I have tried almost all the Fudgesicles in the markets, and most are really good. I merely wanted all that chocolaty goodness minus all the junk. Look on the back of a box of your favorite fudge pops and you'll likely see a laundry list of ingredients including, sodium chloride, maltodextrin, polysorbate 80 & 65, and artificial flavorings. Those kind of ingredients belong in a chemist's lab, not in my family's mouths. The solution? Gotta make some homemade fudge pops. A lot of the homemade fudgesicle recipes I came across either were made with pudding mix or had corn syrup or cornstarch in them. The corn syrup helps the pops not to become too icy, but I found that agave syrup works just as well. As for the pops made with pudding mix, I am sure they taste really good, but pudding mix is just cocoa powder with lots of junk mixed in- just the thing I was trying to avoid.

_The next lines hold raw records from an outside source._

(** Ordered except for the entry at [k], in both directions. *)
Definition ordered_around (es : list Entry) (k : nat) : Prop :=
  (forall i e p, (0 < i)%nat -> i <> k -> parent i <> k ->
     es !! i = Some e -> es !! parent i = Some p -> entry_le p e) /\
  (forall c e p, (0 < c)%nat -> (0 < k)%nat -> parent c = k -> es !! c = Some e ->
     es !! parent k = Some p -> entry_le p e).

Lemma sift_ok h k :
  (k < length (entries h))%nat -> indexed h -> ordered_around (entries h) k -> sifted h (sift h k).
Proof.
  intros Hk Hidx [H1 H2]. unfold sift, run_sift_up, run_sift_down.
  destruct (lookup_lt_is_Some_2 _ _ Hk) as [e He]. rewrite He. cbn [mbind option_bind].
  destruct (Nat.ltb_spec 0 k) as [Hk0|Hk0].
  - pose proof (parent_lt k Hk0).
    destruct (lookup_lt_is_Some_2 (entries h) (parent k)) as [p Hp]; [lia|].
    rewrite Hp. cbn [mbind option_bind]. destruct (comes_before e p) eqn:Hc.
    + apply comes_before_le in Hc. apply sift_up_ok; [lia|done..|]. split; [|done].
      intros i x y Hi Hik Hx Hy. destruct (decide (parent i = k)) as [Hpi|]; [|by eapply H1].
      rewrite Hpi in Hy. simplify_eq. eapply entry_le_trans; [exact Hc|]. by eapply (H2 i).
    + apply sift_down_ok; [lia|done..|]. split; [|done].
      intros i x y Hi Hik Hx Hy. destruct (decide (i = k)) as [->|]; [by simplify_eq|]. by eapply H1.
  - apply sift_down_ok; [lia|done..|]. split; [|intros; lia].
    intros i x y Hi Hik Hx Hy. eapply H1; eauto. lia.
Qed.
(** The clock stepped back below the start: the outcome is stored, and the row
    is refused from then on. *)
Lemma record_run_terminal_spec_witness :
  exists completed w', (ts_ok due0 /\ columns_i32 (outcome_columns (RO_Exit 0)) /\
    runs_unique (db_runs (seen false (after_read false running_world))) /\
    finish due0 running_world = (Ok completed, w')) /\
  exists row0 run,
    find_run run_id0 (seen false running_world) = Some row0 /\ decode_run_row row0 = Ok run /\
    run_claim_token run = token0 /\
    ((run_is_terminal (run_state run) = true /\ run_finished_at run = Some due0 /\
      run_outcome run = Some (RO_Exit 0) /\ completed = run /\ w_db w' = seen false running_world) \/
     (run_is_terminal (run_state run) = false /\ with_outcome run due0 (RO_Exit 0) = Ok completed /\
      exists oj, outcome_to_json (RO_Exit 0) = Ok oj /\
      one_run_changed run_id0 token0 (fun s => text_in s active_states)
        (terminal_row (ts_show due0) (encode_run_state (outcome_state (RO_Exit 0))) (outcome_columns (RO_Exit 0)) oj)
        (seen false (after_read false running_world)) (w_db w') /\
      (find_run run_id0 (seen false (after_read false running_world)) = Some row0 ->
       exists row', find_run run_id0 (w_db w') = Some row' /\
       decode_run_row row' =
         if is_some_and (run_started_at run) (fun started => due0 <? started)
         then Err (SE_Corrupt (RS_RunError RE_InvalidTimeline)) else Ok completed))).
Proof.
  assert (ts_ok due0) as H1 by (by vm_compute).
  assert (columns_i32 (outcome_columns (RO_Exit 0))) as H2 by (by vm_compute).
  assert (exists run w', finish due0 running_world = (Ok run, w')) as (run & w' & E)
    by (eexists _, _; vm_compute; reflexivity).
  exists run, w'. split; [exact (conj H1 (conj H2 (conj running_unique E)))|].
  pose proof (record_run_terminal_spec run_id0 token0 due0 (RO_Exit 0) false running_world (Ok run) w') as X.
  specialize (X H1 H2 running_unique E). cbv beta iota in X. exact X.
Defined.

Lemma request_run_cancellation_spec_witness :
  exists requested w', (runs_unique (db_runs (seen false (after_read false running_world))) /\
    ask_cancel running_world = (Ok requested, w')) /\
  exists row0 run,
    find_run run_id0 (seen false running_world) = Some row0 /\ decode_run_row row0 = Ok run /\
    run_claim_token run = token0 /\
    ((run_state run = RS_CancelRequested \/ run_is_terminal (run_state run) = true) /\
       requested = run /\ w_db w' = seen false running_world \/
     (run_state run = RS_Starting \/ run_state run = RS_Running) /\
       requested = run_set_state run RS_CancelRequested /\
       one_run_changed run_id0 token0 (fun s => bool_decide (s = encode_run_state (run_state run)))
         (run_row_set_state (lit "cancel_requested")) (seen false (after_read false running_world)) (w_db w') /\
       (find_run run_id0 (seen false (after_read false running_world)) = Some row0 ->
        exists row', find_run run_id0 (w_db w') = Some row' /\ decode_run_row row' = Ok requested)).
Proof.
  assert (exists run w', ask_cancel running_world = (Ok run, w')) as (run & w' & E)
    by (eexists _, _; vm_compute; reflexivity).
  exists run, w'. split; [exact (conj running_unique E)|].
  pose proof (request_run_cancellation_spec run_id0 token0 false running_world (Ok run) w') as X.
  specialize (X running_unique E). cbv beta iota in X. exact X.
Defined.

(** The stored row of a run that finished before it started. *)
Example finished_before_start_ex :
  (load_run run_id0 false (finish due0 running_world).2).1 = Err (SE_Corrupt (RS_RunError RE_InvalidTimeline)).
Proof. vm_compute. reflexivity. Qed.

(** A second claim of the occurrence. *)
Example duplicate_claim_ex :
  (claim_run (mk_run_id 2) (Ok (replicate 32 6)) (job_id job0) due0 due0 false claimed_world).1 = Err SE_DuplicateClaim.
Proof. vm_compute. reflexivity. Qed.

Plus, I was trying to make a fudge popsicle entirely from scratch, so those were out. I think you will find these fudgesicles creamier than any of their grocery counterparts and they are so easy to make.
I let Jayden be the first to sample them, since he helped me make them the day before and was impatiently waiting for them to harden up in the freezer overnight. I knew he would love them, what three year old wouldn't love a frozen, chocolate popsicle on a warm summer afternoon? He graciously allowed me to have a bite, although he said it needed to be a "very small one mom", and I must admit I thought about those pops for the rest of the day. I could hardly wait until after dinner to indulge myself. Sinfully creamy, perfectly fudgy, and adequately sweet, I will never buy fudge pops from a box again.
1 c skim milk ( I used 1%)
1 c heavy cream
1/2 c cocoa powder
2/3 c sugar
2 T agave syrup
1 t pure vanilla extract
Place milk, cream, cocoa, sugar, and agave in a heavy saucepan over medium heat. Bring slowly to a simmer, stirring frequently to dissolve cocoa powder and sugar. Do not let the mixture boil or it will scald. Remove from heat and stir in vanilla extract. Let mixture cool slightly before pouring into molds. Freeze for at least 4 hours, or overnight.
Pops can be stored for one week in freezer, but I doubt they will stick around that long! This recipe yielded 8 popsicles, though amount will vary depending on the size of your molds.